Under this line are the records; write out word for word the part that begins at the line containing "(* ===== verification/ApiJwk.v ===== *)" and ends at the line containing "first set. *)", and no more.
=== Section Start ===
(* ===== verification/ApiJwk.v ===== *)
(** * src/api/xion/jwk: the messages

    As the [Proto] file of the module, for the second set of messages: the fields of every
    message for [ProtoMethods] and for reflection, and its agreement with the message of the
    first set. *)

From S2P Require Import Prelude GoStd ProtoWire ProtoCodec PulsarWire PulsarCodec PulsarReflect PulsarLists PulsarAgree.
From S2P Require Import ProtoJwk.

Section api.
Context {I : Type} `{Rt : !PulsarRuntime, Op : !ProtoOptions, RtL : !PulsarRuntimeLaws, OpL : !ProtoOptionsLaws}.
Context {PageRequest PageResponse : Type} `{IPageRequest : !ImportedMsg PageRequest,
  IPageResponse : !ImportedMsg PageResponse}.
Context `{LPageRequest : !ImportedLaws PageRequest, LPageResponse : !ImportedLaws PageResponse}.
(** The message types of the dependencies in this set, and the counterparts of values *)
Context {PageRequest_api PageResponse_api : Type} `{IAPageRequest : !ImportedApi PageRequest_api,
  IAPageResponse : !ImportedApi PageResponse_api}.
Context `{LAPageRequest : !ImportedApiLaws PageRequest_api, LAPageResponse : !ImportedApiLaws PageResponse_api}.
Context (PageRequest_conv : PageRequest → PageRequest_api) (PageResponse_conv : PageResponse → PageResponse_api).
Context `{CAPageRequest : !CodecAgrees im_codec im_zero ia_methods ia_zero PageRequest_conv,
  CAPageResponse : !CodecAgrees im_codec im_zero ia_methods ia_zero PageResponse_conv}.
=== Section End ===
=== Section Start ===
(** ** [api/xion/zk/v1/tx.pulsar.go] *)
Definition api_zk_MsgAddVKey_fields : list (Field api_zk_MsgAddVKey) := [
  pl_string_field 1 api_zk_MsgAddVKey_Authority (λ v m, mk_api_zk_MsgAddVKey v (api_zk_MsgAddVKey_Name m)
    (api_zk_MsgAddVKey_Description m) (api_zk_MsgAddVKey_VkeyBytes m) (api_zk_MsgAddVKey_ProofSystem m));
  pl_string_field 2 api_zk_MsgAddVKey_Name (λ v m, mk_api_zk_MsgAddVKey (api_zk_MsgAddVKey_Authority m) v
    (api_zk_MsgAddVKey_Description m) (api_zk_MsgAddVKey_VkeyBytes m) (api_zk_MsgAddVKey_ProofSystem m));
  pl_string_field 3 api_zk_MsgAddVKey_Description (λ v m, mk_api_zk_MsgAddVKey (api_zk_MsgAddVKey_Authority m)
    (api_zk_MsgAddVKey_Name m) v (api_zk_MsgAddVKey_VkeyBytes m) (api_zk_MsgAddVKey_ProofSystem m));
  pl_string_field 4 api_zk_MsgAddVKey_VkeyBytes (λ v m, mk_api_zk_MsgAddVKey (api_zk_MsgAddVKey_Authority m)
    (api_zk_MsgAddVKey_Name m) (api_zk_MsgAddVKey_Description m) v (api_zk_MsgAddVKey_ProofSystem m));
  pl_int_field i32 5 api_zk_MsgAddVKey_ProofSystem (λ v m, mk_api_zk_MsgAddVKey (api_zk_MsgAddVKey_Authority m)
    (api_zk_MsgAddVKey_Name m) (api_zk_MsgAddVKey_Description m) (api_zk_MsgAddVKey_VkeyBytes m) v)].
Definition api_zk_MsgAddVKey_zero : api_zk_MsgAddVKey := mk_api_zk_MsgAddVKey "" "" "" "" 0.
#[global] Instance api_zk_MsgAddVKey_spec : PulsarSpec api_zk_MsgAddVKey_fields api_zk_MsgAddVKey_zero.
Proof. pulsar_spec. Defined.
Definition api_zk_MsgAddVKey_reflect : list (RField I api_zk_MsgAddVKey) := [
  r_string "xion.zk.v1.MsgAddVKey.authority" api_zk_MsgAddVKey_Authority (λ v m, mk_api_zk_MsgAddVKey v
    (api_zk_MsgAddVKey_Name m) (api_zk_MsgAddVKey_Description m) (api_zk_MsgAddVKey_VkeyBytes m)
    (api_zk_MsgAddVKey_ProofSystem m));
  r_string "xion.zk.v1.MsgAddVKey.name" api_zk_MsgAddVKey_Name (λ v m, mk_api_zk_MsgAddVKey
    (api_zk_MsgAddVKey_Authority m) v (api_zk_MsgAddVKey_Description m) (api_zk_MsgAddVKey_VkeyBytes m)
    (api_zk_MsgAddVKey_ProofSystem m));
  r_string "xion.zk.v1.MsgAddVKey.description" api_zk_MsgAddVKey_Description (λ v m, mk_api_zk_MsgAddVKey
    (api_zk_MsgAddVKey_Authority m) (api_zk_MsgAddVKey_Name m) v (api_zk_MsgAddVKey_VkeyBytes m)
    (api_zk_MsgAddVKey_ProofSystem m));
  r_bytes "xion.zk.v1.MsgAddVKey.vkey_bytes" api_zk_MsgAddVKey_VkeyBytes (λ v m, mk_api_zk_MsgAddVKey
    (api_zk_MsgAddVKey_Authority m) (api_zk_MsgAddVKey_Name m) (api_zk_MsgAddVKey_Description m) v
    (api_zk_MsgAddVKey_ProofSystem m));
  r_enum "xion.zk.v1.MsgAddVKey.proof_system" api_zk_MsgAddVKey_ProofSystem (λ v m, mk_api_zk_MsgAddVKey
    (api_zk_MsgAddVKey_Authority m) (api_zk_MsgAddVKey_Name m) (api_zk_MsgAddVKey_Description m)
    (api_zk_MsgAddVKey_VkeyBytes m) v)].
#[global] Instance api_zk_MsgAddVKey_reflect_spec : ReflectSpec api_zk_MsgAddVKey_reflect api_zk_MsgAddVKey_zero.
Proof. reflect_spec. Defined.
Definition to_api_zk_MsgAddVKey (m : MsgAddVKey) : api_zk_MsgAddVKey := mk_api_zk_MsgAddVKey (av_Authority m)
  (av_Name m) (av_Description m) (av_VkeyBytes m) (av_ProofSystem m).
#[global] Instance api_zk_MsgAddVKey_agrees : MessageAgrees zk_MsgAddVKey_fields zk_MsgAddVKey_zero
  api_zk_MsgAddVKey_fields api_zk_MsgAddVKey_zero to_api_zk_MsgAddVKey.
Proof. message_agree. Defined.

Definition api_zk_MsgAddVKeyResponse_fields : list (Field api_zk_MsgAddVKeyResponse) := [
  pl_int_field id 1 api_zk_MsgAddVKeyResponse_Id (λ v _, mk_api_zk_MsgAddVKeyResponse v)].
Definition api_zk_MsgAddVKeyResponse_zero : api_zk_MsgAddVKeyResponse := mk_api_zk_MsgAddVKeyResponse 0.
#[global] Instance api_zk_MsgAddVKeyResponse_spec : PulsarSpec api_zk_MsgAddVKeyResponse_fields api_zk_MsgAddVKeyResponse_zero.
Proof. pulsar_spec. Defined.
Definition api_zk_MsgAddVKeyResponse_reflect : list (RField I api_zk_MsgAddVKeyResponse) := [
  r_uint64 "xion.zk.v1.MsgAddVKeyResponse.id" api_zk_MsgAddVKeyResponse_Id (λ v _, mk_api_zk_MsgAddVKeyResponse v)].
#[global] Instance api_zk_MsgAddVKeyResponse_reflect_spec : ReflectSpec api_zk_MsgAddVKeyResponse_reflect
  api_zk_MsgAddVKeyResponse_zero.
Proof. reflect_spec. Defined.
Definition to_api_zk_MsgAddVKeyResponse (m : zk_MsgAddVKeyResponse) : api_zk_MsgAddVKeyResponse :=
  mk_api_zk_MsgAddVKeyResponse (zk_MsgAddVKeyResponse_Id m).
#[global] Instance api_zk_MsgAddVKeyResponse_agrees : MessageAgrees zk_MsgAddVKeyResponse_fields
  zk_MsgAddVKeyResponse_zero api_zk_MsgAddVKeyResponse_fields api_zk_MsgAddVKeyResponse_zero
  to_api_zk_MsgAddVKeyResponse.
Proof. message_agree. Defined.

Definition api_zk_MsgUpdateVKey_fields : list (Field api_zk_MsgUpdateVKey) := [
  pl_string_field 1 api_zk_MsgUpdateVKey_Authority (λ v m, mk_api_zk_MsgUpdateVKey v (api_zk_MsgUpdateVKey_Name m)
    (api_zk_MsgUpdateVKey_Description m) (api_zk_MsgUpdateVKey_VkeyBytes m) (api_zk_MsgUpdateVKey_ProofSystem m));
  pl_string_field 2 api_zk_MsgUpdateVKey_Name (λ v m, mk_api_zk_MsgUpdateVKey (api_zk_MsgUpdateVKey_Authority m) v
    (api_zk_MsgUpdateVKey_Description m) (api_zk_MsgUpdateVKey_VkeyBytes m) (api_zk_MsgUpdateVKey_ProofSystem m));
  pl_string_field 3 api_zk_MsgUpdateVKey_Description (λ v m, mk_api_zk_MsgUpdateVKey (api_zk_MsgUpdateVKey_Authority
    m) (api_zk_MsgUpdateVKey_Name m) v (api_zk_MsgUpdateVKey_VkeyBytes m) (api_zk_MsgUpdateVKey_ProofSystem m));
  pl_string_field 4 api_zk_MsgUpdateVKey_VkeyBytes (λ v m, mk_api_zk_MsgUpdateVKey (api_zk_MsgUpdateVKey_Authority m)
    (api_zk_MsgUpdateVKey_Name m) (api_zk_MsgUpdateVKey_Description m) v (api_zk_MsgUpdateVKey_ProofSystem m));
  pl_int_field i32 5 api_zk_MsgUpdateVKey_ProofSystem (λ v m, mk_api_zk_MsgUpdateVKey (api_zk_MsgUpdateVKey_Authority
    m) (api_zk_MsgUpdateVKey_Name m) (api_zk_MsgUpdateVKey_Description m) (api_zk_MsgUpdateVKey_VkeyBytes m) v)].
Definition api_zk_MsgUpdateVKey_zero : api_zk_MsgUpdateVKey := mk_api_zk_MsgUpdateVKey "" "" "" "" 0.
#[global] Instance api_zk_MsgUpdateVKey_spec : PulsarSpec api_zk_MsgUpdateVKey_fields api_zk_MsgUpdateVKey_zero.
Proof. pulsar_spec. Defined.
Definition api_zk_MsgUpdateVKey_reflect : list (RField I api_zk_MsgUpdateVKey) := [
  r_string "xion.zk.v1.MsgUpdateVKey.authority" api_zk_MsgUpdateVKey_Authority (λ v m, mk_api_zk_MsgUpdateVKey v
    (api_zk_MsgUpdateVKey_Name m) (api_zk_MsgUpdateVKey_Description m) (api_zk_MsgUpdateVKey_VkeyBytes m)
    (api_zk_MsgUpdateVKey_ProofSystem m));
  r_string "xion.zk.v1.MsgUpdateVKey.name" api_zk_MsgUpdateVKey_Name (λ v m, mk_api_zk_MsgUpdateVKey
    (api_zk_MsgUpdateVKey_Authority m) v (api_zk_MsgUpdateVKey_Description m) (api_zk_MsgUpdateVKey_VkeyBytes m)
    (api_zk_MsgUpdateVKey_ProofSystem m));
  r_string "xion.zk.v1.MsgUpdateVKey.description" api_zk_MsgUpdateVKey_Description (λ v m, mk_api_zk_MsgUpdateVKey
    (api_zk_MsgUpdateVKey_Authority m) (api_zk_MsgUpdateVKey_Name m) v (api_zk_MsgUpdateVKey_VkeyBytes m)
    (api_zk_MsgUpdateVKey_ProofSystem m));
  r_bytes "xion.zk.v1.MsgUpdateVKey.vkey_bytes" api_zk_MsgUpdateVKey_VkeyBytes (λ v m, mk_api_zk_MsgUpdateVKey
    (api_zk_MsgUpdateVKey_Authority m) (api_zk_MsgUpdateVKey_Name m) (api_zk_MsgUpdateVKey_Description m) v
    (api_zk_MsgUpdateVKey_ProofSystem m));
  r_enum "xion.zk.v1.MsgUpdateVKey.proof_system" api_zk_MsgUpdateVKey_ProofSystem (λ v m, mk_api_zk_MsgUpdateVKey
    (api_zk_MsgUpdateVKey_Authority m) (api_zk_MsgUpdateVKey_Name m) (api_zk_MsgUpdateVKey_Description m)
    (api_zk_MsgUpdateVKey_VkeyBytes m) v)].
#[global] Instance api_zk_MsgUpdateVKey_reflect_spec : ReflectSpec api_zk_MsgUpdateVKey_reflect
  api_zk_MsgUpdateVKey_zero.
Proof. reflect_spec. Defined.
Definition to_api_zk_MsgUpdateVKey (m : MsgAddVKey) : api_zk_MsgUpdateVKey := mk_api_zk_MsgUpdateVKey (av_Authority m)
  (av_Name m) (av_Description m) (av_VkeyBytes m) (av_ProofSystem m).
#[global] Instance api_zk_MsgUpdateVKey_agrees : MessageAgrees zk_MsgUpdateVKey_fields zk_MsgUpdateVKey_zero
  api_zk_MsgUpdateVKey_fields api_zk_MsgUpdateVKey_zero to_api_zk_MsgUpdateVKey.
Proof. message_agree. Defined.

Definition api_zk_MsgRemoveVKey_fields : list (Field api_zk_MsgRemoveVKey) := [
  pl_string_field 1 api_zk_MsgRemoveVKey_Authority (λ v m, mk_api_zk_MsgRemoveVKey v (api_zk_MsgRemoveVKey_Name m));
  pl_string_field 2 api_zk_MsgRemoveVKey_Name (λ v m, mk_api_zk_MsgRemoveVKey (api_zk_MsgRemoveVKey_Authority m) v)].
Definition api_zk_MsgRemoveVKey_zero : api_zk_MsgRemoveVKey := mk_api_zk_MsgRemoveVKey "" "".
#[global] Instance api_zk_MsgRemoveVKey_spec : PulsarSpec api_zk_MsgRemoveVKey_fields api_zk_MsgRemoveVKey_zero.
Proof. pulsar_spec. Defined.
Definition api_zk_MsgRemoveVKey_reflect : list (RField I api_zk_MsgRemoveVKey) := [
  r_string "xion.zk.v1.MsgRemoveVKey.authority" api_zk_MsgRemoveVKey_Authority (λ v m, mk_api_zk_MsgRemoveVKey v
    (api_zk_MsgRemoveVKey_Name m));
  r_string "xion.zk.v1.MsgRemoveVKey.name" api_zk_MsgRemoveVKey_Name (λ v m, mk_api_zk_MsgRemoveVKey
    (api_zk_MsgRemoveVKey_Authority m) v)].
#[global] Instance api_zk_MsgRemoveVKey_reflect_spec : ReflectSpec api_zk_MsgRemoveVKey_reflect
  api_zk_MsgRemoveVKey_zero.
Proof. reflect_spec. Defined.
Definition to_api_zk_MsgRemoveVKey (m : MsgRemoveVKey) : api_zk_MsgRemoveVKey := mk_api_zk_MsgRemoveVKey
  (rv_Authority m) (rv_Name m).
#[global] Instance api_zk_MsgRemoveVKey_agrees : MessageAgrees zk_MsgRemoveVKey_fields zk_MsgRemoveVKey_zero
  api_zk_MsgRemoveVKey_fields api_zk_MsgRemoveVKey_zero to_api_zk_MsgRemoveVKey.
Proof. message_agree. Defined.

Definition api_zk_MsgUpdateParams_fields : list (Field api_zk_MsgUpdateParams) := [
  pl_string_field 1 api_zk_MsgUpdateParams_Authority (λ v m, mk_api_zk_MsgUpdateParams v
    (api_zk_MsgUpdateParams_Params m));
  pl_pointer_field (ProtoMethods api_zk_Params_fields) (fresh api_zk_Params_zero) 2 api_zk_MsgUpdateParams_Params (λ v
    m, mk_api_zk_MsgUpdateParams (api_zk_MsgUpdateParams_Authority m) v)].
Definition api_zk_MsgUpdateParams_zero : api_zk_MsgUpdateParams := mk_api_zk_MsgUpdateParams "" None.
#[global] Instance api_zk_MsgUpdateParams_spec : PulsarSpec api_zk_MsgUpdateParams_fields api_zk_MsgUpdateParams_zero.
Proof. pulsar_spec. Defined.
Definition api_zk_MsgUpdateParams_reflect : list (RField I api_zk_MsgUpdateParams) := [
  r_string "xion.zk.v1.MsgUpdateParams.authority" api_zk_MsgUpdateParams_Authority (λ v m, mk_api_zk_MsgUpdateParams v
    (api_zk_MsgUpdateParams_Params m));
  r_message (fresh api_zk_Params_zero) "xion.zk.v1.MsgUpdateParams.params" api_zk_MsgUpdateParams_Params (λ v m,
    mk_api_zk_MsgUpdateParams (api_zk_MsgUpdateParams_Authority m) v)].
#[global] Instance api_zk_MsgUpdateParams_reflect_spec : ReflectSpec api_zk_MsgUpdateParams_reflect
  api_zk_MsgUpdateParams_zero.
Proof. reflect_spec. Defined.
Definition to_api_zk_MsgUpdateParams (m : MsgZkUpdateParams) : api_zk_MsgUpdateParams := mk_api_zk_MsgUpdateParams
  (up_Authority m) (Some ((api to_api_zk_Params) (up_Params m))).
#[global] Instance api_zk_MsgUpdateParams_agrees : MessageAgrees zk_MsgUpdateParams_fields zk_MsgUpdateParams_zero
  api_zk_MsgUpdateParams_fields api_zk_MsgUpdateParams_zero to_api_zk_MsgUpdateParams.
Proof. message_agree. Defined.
=== Section End ===
=== Section Start ===
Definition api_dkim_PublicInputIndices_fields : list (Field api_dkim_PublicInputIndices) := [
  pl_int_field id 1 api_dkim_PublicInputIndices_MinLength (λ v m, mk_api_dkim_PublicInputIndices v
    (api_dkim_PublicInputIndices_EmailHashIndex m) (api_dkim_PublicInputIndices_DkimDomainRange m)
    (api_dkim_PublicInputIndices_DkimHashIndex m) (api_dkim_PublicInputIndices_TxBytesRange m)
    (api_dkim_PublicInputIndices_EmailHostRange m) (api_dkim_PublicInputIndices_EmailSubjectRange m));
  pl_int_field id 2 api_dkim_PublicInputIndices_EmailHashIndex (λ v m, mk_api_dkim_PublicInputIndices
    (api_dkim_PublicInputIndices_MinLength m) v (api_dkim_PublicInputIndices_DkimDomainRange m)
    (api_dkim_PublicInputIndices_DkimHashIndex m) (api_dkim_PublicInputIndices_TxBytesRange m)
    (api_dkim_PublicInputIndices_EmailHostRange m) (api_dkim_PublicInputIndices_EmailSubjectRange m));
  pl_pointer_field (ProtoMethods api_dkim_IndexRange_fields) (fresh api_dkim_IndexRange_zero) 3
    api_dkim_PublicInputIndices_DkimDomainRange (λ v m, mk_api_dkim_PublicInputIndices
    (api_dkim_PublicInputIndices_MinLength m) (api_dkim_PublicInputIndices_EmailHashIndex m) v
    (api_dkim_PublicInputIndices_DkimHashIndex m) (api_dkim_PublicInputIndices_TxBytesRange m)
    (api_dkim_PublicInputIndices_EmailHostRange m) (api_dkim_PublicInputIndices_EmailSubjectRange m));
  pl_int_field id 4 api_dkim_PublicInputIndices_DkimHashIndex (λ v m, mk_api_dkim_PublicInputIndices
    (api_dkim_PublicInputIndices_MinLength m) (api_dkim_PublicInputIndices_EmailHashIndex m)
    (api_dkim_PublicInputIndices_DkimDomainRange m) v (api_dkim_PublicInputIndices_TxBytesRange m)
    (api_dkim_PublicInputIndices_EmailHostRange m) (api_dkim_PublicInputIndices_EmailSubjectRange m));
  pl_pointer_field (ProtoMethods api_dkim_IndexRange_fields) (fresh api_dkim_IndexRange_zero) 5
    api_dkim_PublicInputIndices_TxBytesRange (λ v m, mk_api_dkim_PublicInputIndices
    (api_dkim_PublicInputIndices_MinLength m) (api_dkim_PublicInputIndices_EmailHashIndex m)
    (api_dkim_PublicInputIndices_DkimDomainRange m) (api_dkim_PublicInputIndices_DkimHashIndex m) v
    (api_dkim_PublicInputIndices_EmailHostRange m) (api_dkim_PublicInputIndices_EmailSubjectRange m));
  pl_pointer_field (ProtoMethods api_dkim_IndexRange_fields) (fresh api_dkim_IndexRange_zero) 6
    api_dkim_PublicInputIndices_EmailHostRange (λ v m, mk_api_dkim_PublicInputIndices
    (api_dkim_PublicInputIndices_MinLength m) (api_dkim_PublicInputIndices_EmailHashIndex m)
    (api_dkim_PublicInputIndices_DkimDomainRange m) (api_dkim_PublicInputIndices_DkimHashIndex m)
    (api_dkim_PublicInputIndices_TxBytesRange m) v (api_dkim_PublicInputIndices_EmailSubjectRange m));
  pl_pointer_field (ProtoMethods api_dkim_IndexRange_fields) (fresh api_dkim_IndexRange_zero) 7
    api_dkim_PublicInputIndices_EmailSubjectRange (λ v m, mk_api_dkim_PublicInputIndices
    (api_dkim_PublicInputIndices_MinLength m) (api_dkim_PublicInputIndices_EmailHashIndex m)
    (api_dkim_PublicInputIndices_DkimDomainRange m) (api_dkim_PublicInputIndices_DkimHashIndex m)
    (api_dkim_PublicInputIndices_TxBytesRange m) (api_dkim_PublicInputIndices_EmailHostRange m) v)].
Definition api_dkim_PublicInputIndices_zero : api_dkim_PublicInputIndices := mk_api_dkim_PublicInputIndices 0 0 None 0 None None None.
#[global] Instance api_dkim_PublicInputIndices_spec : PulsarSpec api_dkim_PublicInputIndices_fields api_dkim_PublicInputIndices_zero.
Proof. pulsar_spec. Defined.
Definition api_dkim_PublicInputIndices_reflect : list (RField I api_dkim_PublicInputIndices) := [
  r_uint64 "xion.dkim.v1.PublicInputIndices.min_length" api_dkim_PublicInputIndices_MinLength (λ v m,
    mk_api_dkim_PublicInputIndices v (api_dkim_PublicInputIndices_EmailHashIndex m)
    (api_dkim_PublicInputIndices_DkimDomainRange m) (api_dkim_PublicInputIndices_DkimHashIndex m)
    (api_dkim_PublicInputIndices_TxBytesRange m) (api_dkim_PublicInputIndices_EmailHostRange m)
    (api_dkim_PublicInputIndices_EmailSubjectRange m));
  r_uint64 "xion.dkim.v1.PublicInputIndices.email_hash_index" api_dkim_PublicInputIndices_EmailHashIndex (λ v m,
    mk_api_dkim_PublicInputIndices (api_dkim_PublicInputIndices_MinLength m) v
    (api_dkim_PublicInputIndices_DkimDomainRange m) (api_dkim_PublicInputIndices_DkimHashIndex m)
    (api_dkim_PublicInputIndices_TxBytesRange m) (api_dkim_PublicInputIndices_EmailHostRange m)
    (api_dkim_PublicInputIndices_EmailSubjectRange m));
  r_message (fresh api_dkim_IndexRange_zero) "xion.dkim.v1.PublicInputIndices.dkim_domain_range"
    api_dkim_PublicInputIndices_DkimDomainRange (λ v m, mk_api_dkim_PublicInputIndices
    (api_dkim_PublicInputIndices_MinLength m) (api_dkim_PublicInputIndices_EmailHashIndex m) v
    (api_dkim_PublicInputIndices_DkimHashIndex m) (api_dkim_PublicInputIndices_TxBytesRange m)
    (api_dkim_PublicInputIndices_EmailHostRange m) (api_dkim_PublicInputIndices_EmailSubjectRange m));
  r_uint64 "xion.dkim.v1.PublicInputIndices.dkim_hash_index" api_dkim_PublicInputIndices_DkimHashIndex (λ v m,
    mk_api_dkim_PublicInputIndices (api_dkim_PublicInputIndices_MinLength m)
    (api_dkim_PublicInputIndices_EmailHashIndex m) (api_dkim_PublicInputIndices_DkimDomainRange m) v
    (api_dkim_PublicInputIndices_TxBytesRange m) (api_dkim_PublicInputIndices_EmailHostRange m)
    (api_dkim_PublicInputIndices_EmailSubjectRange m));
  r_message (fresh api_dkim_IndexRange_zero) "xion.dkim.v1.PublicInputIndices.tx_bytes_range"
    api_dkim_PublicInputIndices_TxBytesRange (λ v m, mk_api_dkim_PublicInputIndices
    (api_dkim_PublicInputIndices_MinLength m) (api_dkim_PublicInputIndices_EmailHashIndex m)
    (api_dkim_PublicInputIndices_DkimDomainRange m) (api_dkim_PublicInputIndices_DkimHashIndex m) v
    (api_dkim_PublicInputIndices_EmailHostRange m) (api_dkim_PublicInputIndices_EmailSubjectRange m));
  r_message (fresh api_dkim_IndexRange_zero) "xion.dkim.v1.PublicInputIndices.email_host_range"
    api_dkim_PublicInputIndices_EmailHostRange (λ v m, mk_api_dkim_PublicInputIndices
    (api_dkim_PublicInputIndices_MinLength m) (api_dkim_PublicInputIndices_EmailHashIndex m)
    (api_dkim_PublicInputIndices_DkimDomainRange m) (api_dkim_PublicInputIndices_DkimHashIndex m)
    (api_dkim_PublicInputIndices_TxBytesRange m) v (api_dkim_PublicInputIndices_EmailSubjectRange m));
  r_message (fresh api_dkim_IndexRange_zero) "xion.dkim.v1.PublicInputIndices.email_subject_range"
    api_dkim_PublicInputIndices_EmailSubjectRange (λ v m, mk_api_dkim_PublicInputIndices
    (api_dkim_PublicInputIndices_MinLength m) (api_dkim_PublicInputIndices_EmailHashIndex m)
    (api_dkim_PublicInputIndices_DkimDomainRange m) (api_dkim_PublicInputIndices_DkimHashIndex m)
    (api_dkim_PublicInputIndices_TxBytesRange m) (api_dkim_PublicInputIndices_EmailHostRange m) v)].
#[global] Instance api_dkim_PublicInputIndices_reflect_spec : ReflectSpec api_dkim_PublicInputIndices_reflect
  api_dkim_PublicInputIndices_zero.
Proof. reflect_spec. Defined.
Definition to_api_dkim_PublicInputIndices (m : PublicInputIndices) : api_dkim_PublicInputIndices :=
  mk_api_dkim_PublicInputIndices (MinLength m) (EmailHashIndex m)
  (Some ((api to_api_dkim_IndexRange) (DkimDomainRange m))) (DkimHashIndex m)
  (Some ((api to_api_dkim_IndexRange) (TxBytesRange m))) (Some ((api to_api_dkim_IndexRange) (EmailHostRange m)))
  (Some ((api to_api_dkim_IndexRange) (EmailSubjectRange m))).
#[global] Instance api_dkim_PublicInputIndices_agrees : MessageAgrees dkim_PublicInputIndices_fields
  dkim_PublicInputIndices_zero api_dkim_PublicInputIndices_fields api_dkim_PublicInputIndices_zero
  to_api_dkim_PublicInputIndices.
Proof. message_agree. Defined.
=== Section End ===
### Your solution
(* ===== verification/ApiJwk.v ===== *)
(** * src/api/xion/jwk: the messages

    As the [Proto] file of the module, for the second set of messages: the fields of every
    message for [ProtoMethods] and for reflection, and its agreement with the message of the
    first set. *)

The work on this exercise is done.